This video comes from X blogger "fofr". According to him, the reference image fed to SVD was generated by Midjourney, and the final result shocked even him: "It's like a real game lens."

Comparing the original reference pictures with the video, we can’t say they are very similar, we can only say they are exactly the same.

640 (1).jpeg

The first wave of X bloggers to try it, "Guizang", used SVD to generate a set of videos including portraits, flowers, and natural scenery. There are both surreal sea scenery, as well as portraits and natural flowers that look like real shots in movies.

640 (10).gif

640 (11).gif

640 (12).gif

After some testing, "Gui Zang" believes that SVD can automatically determine where to move and how to move, and will not have the problem of screen collapse like Runway when generating complex content (such as human faces).

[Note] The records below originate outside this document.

(** * IPO pricing engines: a shallow embedding

    The repository carries four copies of the IPO pricing engine, each
    exporting a function [calculateIPOPricing]:

    - [Part001]            src/unnamed/part_001 (price matrix over the filed
                           range, investor drop-off, mechanical day-one
                           return, recommendation);
    - [IpoPricingService]  src/server/services/ipoPricingService.ts;
    - [Part002]            src/unnamed/part_002;
    - [Part000]            src/unnamed/part_000 (valuation by company type,
                           share mechanics, ownership table, three
                           scenarios).

    Numbers.  A JavaScript [number] is modelled as an exact rational ([Q])
    and compared with [Qeq] ([==]).  The four engines compute without the
    rounding of IEEE doubles: what is stated of them are the source's own
    expressions, comparisons and structure, which that rounding keeps on
    ordinary magnitudes.  Where a result depends on the rounding itself it
    is computed with [Binary64], the rounding to the nearest double on
    rationals; [Part001Binary64] is the share mechanics of part_001 with
    every operation rounded.  NaN and the infinities that JavaScript
    produces when it divides by zero or reads past the end of an array are
    not represented; [Q] has [x / 0 == 0] there, and a statement whose
    meaning depends on such a quotient assumes the divisor to be non-zero.
    The literal [Infinity] of the source is kept by the type [xnum].
    [Math.log] is a parameter of the engine that uses it.

    Optional data.  A field is an [option] when it is declared optional
    ([f?: number]) or when the code supplies a default for it, tests it
    against [undefined], or guards it with [||] or [&&].

    Texts.  Warnings and labels built by string interpolation are
    constructors carrying the interpolated numbers; the console output and
    the rationale are not modelled, and of the memo text only the error
    line and the rows of the pricing table are. *)

From Stdlib Require Import QArith Qround Qabs Qpower ZArith List String Ascii Bool Lia Lqa.
From Stdlib Require Import SpecFloat.
Import ListNotations.
Open Scope Q_scope.

(** ** JavaScript operators on numbers *)

Module JS.

(** [x] is truthy: a number other than 0. *)
Definition truthy (x : Q) : bool := negb (Qeq_bool x 0).

(** [x || d] on a possibly missing number. *)
Definition or_else (x : option Q) (d : Q) : Q :=
  match x with
  | Some v => if truthy v then v else d
  | None => d
  end.

(** Destructuring default [{ x = d }] and [x ?? d]. *)
Definition default {A : Type} (x : option A) (d : A) : A :=
  match x with
  | Some v => v
  | None => d
  end.

Definition ltb (x y : Q) : bool := negb (Qle_bool y x).
Definition gtb (x y : Q) : bool := ltb y x.
Definition leb (x y : Q) : bool := Qle_bool x y.
Definition geb (x y : Q) : bool := Qle_bool y x.

(** [Math.round]: nearest integer, ties towards plus infinity. *)
Definition Math_round (x : Q) : Q := inject_Z (Qfloor (x + (1 # 2))).
Definition Math_abs (x : Q) : Q := Qabs x.
Definition Math_min (x y : Q) : Q := if Qle_bool x y then x else y.
Definition Math_max (x y : Q) : Q := if Qle_bool x y then y else x.

(** [Math.pow] at an integer exponent. *)
Definition Math_pow (x : Q) (n : Z) : Q := Qpower x n.

(** A number or the literal [Infinity]. *)
Inductive xnum : Type :=
| Fin (q : Q)
| Infinity.

(** [Array.prototype.sort(cmp)]: the stable sort by a comparator whose
    negative result puts its first argument first. *)
Section Sort.
Context {A : Type} (cmp : A -> A -> Q).

Fixpoint insert (x : A) (l : list A) : list A :=
  match l with
  | [] => [x]
  | y :: l' => if Qle_bool (cmp x y) 0 then x :: l else y :: insert x l'
  end.

Definition sort (l : list A) : list A := fold_right insert [] l.
End Sort.

(** [l[l.length - 1]] *)
Definition last_opt {A : Type} (l : list A) : option A :=
  match l with
  | [] => None
  | x :: l' => Some (last l' x)
  end.

(** [s.includes(t)] and [s.toLowerCase()] on ASCII strings. *)
Fixpoint includes (s t : string) : bool :=
  if String.prefix t s then true
  else match s with
       | EmptyString => false
       | String _ s' => includes s' t
       end.

Definition lower_ascii (c : ascii) : ascii :=
  let n := nat_of_ascii c in
  if (Nat.leb 65 n && Nat.leb n 90)%bool then ascii_of_nat (n + 32) else c.

Fixpoint toLowerCase (s : string) : string :=
  match s with
  | EmptyString => EmptyString
  | String c s' => String (lower_ascii c) (toLowerCase s')
  end.

(** A rational stand-in for [Math.log] in executable examples: the
    partial sum [2 * (y + y^3/3 + ... )], [y = (x-1)/(x+1)], of the series
    of the natural logarithm.  For [x > 1] every term is positive, so the
    sum is a lower bound of [ln x]. *)
Fixpoint ln_terms (n : nat) (y : Q) : Q :=
  match n with
  | O => 0
  | S k =>
      ln_terms k y
      + Qpower y (Z.of_nat (2 * k + 1)) / inject_Z (Z.of_nat (2 * k + 1))
  end.

Definition ln_series (x : Q) : Q := 2 * ln_terms 6 ((x - 1) / (x + 1)).

End JS.

(** ** src/unnamed/part_001 *)

Module Part001.

Module OrderBookEntry.
Record t : Type := { priceLevel : Q; oversubscription : Q }.
End OrderBookEntry.

Module NotableOrder.
Record t : Type := {
  investorName : string;
  indicatedSizeM : Q;
  maxPrice : option Q;
  isDefending : option bool
}.
End NotableOrder.

Module GrowthRates.
Record t : Type := {
  fy2024to2025Growth : option Q;
  fy2025to2026Growth : option Q
}.
End GrowthRates.

Inductive PricingAggressiveness : Type := conservative | moderate | aggressive | maximum.
Inductive ManagementPriority : Type := valuation_maximization | runway_extension | deal_certainty.
Inductive SecondaryOptics : Type := neutral | negative | positive.

(** The fields of [IPOAssumptions] read by [calculateIPOPricing].  A field
    is an [option] when the code supplies a default for it, tests it
    against [undefined], or guards it with [||] or [&&]. *)
Module IPOAssumptions.
Record t : Type := {
  sector : string;
  sharesOutstandingPreIPO : Q;
  primarySharesOffered : option Q;
  secondarySharesOffered : option Q;
  greenshoeShares : option Q;
  greenshoePercent : option Q;
  primaryDollarRaiseM : option Q;
  secondaryDollarRaiseM : option Q;
  indicatedPriceRangeLow : option Q;
  indicatedPriceRangeHigh : option Q;
  currentCash : option Q;
  currentDebt : option Q;
  ntmRevenue : Q;
  fairValuePerShare : Q;
  totalRaNPV : option Q;
  peerMedianEVRevenue : Q;
  peerMedianEVRaNPV : option Q;
  orderBook : option (list OrderBookEntry.t);
  notableOrders : option (list NotableOrder.t);
  historicalFirstDayPop : option Q;
  sectorAverageFirstDayPop : option Q;
  sectorMedianFirstDayPop : option Q;
  foundersEmployeesOwnership : Q;
  ceoGuidance : option string;
  pricingAggressiveness : PricingAggressiveness;
  managementPriority : option ManagementPriority;
  minAcceptablePrice : option Q;
  hasBinaryCatalyst : option bool;
  monthsToCatalyst : option Q;
  secondaryOptics : option SecondaryOptics;
  lastPrivateRoundPrice : option Q;
  downRoundOptics : option bool;
  downRoundIpoPenalty : option Q;
  dualClass : option bool;
  dualClassDiscount : option Q;
  growthRates : option GrowthRates.t;
  customerConcentrationTop5 : option Q
}.
End IPOAssumptions.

Notice! This is not a "Zelda" game screen recording, but an AI video generated by SVD based on game screenshots

640 (13).gif

At present, SVD has only released basic models. Players who want to experience SVD but suffer from insufficient hardware capabilities can go to HuggingFace to experience SVD’s “picture making video” function.

Enter the interface, drag in the picture on the left, and the generated video on the right. Click Advanced Options to select the seed number, control the amplitude of motion, adjust the frame rate, etc. After setting, click "Generate" to generate the video.

640 (2).png

A battle between AI video generation tools

In the past half year, AI video generation tools have undergone a wave of intensive upgrades.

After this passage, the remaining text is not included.